Repeat precisely the span of lines below that opens with the line containing "changes neither [G], nor" and closes with the line containing "have c_eq : cross", both included.

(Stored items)
········

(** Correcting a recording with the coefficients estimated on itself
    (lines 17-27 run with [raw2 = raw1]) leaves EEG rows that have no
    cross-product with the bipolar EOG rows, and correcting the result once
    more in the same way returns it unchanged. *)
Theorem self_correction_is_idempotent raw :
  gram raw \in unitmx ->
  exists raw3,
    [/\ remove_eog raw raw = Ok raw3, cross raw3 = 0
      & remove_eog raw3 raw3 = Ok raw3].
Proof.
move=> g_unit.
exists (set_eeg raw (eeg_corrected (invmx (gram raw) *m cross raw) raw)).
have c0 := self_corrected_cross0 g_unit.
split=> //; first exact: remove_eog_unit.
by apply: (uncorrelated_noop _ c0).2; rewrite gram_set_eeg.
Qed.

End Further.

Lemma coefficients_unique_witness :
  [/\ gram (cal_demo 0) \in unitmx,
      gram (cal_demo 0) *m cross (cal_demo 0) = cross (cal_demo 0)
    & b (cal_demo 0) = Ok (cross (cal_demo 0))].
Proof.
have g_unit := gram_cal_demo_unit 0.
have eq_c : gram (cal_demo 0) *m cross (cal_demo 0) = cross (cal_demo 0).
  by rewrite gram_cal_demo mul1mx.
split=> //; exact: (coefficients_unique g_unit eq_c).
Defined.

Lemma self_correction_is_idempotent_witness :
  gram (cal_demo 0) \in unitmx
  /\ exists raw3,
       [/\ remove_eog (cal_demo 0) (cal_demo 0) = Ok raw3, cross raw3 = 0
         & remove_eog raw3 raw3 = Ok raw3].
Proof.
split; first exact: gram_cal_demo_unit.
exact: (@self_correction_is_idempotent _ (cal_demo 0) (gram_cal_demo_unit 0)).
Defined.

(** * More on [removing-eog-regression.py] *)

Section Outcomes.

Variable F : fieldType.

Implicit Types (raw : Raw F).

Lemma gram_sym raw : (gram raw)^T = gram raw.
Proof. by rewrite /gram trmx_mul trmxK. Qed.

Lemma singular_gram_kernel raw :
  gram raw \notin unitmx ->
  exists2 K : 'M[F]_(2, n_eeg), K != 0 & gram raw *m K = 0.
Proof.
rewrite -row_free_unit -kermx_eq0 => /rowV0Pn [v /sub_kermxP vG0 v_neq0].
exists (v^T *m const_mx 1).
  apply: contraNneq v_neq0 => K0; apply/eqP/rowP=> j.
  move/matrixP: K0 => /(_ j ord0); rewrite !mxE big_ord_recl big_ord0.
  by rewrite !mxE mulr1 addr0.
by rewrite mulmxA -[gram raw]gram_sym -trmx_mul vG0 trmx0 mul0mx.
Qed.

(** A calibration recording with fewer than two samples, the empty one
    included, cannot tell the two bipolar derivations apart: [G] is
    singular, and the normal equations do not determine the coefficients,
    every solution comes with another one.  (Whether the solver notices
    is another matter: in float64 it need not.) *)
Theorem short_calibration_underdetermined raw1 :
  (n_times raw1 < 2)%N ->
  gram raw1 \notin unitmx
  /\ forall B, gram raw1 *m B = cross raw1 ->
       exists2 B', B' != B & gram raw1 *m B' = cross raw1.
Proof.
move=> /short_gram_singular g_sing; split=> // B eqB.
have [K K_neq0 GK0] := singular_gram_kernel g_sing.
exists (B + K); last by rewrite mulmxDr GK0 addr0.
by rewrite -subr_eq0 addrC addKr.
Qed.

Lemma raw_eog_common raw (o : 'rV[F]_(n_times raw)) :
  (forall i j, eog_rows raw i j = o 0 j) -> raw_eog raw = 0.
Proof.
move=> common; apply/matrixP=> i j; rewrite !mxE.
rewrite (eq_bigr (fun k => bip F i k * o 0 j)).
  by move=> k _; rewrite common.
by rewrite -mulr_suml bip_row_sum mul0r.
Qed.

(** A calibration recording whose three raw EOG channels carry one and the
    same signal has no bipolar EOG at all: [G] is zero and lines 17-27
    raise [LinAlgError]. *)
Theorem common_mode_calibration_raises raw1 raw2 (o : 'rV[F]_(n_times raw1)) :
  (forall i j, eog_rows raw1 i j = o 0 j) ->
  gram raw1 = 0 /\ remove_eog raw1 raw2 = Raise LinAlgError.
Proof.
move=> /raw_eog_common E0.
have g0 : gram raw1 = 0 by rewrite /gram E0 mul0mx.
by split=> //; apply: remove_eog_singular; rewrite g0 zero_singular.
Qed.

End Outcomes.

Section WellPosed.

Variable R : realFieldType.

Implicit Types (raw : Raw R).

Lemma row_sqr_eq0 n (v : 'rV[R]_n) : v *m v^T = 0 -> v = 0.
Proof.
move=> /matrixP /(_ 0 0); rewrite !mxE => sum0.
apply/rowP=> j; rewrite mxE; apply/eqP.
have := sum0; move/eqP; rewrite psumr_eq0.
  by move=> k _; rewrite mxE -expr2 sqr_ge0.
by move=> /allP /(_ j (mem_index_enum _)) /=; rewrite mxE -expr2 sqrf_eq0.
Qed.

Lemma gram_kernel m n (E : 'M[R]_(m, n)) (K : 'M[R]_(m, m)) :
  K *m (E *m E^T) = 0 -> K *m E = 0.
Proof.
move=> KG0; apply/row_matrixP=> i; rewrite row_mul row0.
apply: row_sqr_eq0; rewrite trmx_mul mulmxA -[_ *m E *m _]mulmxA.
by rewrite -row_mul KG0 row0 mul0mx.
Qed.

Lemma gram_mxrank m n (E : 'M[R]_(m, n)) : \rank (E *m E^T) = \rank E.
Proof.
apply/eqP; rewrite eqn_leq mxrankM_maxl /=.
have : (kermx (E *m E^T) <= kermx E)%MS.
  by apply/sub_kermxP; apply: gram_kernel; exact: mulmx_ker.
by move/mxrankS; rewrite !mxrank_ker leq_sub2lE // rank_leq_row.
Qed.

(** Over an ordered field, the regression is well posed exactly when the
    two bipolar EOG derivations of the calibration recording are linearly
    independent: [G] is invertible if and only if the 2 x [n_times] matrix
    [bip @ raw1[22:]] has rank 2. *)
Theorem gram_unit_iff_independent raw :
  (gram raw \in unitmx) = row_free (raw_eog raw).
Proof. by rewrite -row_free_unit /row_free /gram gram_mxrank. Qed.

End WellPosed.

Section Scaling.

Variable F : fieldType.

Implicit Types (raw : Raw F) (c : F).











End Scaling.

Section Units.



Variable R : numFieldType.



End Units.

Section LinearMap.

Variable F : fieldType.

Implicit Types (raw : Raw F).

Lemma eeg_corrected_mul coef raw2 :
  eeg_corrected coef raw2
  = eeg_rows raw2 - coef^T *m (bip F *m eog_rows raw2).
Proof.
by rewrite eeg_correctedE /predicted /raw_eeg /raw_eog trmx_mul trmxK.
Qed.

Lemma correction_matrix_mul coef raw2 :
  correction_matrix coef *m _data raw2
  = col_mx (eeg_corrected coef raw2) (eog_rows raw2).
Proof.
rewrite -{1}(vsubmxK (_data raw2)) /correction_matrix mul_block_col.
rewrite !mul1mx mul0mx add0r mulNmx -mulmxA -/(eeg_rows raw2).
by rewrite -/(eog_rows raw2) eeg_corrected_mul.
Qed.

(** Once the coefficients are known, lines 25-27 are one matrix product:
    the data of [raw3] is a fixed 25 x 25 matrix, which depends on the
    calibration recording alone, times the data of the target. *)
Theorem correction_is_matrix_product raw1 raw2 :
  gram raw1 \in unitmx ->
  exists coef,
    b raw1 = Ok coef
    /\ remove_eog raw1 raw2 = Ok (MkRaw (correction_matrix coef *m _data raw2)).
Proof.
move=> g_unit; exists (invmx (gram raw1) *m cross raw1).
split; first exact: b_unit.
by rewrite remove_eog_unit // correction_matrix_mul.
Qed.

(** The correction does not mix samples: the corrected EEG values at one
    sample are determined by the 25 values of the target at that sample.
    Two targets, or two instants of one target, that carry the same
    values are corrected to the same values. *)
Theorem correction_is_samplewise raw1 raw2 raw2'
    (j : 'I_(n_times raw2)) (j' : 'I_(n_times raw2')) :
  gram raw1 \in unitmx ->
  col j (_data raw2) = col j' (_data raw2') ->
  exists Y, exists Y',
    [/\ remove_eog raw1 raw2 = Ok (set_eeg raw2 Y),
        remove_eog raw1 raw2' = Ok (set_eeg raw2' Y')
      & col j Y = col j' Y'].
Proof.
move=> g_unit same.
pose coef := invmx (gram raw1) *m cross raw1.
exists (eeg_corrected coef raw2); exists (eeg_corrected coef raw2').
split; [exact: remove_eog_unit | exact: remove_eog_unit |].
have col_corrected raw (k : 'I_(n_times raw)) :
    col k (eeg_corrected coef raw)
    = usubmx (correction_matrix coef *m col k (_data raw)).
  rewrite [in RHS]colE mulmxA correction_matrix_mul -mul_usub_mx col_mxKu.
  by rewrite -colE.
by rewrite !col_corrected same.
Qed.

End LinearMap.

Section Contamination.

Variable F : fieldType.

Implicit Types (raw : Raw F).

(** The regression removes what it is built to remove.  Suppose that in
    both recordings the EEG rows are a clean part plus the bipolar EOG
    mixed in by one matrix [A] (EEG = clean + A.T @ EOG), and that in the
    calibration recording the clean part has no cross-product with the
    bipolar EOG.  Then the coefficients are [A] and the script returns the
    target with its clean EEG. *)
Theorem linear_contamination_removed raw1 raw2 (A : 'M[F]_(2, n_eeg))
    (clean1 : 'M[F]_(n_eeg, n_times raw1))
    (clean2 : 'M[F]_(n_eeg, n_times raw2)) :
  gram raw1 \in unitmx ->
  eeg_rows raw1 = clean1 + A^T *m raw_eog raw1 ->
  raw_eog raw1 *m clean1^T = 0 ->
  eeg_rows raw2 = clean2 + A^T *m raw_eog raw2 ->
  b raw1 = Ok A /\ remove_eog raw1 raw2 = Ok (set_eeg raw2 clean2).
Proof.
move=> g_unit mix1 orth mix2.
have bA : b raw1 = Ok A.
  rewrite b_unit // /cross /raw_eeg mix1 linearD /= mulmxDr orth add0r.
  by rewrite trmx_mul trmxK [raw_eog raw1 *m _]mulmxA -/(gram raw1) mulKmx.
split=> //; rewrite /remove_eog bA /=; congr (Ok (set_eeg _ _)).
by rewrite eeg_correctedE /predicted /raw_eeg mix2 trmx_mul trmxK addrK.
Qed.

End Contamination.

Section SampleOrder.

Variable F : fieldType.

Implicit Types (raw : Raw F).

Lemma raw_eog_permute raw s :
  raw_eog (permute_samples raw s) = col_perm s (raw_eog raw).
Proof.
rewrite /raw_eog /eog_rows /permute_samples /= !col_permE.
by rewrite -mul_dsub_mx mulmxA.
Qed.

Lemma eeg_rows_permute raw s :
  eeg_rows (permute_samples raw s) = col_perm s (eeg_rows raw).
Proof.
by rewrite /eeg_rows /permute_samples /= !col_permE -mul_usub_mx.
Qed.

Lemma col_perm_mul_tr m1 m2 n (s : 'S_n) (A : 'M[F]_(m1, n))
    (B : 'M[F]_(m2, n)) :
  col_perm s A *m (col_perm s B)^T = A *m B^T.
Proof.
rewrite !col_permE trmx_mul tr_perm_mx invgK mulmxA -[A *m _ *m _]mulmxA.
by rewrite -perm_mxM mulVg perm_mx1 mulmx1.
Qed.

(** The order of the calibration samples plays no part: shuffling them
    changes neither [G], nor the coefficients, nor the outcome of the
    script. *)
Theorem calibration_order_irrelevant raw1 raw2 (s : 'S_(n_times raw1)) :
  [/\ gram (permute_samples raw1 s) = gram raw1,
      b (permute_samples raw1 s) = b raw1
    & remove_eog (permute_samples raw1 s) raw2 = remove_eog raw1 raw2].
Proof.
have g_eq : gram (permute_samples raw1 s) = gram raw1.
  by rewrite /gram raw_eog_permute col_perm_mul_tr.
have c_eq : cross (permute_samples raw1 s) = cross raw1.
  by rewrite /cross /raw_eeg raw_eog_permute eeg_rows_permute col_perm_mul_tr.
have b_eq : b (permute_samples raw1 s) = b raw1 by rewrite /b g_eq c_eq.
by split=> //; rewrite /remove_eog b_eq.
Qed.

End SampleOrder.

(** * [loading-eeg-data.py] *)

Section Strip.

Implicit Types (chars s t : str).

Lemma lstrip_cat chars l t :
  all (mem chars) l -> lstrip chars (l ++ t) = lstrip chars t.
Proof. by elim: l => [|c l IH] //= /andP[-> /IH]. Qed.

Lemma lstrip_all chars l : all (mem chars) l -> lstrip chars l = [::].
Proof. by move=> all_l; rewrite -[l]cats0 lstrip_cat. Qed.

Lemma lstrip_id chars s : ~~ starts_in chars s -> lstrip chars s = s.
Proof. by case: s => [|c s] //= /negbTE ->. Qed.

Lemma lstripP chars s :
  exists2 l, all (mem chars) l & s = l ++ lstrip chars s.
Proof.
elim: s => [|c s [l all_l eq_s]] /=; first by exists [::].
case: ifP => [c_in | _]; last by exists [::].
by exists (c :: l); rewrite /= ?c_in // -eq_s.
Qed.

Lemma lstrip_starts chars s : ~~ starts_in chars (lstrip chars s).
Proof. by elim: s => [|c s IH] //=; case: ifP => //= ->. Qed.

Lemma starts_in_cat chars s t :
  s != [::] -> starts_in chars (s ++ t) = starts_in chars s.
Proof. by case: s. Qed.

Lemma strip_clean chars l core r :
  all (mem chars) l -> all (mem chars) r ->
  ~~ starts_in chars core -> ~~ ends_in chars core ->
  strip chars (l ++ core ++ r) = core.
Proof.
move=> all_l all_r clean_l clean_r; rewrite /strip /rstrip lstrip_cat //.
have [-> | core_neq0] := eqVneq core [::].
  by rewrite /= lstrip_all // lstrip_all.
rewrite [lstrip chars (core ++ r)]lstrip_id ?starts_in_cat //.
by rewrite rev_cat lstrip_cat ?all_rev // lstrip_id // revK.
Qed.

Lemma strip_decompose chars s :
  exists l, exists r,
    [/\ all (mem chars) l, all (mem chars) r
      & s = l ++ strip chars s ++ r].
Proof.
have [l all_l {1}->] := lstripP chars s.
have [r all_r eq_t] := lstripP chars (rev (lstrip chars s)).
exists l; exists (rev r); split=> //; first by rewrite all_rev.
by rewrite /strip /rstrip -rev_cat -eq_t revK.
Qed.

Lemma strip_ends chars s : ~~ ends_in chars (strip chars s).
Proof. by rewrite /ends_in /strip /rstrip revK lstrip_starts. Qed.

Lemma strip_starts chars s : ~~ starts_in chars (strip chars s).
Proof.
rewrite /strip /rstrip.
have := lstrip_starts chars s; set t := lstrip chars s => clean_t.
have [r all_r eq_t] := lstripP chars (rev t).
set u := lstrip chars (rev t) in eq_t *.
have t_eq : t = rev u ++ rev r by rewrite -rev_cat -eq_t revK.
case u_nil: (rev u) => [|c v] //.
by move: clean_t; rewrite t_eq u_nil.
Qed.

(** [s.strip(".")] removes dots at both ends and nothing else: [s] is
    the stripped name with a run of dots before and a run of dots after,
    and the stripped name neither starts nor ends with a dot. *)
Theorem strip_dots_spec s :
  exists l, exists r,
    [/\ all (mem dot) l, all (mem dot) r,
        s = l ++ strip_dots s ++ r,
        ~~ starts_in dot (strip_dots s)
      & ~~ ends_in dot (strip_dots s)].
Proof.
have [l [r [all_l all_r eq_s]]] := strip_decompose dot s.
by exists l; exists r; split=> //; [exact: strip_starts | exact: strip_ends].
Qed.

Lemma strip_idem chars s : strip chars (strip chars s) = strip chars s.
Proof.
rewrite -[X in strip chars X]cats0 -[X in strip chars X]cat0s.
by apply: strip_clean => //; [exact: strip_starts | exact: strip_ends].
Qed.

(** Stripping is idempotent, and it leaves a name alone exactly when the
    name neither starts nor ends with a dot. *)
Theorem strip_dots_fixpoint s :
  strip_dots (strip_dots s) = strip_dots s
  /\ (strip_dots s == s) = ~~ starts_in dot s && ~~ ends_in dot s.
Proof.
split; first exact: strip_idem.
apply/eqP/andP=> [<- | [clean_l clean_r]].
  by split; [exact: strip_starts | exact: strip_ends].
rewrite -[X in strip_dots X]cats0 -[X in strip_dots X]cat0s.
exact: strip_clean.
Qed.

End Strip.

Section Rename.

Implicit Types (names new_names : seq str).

········

### Output below
    changes neither [G], nor the coefficients, nor the outcome of the
    script. *)
Theorem calibration_order_irrelevant raw1 raw2 (s : 'S_(n_times raw1)) :
  [/\ gram (permute_samples raw1 s) = gram raw1,
      b (permute_samples raw1 s) = b raw1
    & remove_eog (permute_samples raw1 s) raw2 = remove_eog raw1 raw2].
Proof.
have g_eq : gram (permute_samples raw1 s) = gram raw1.
  by rewrite /gram raw_eog_permute col_perm_mul_tr.
have c_eq : cross (permute_samples raw1 s) = cross raw1.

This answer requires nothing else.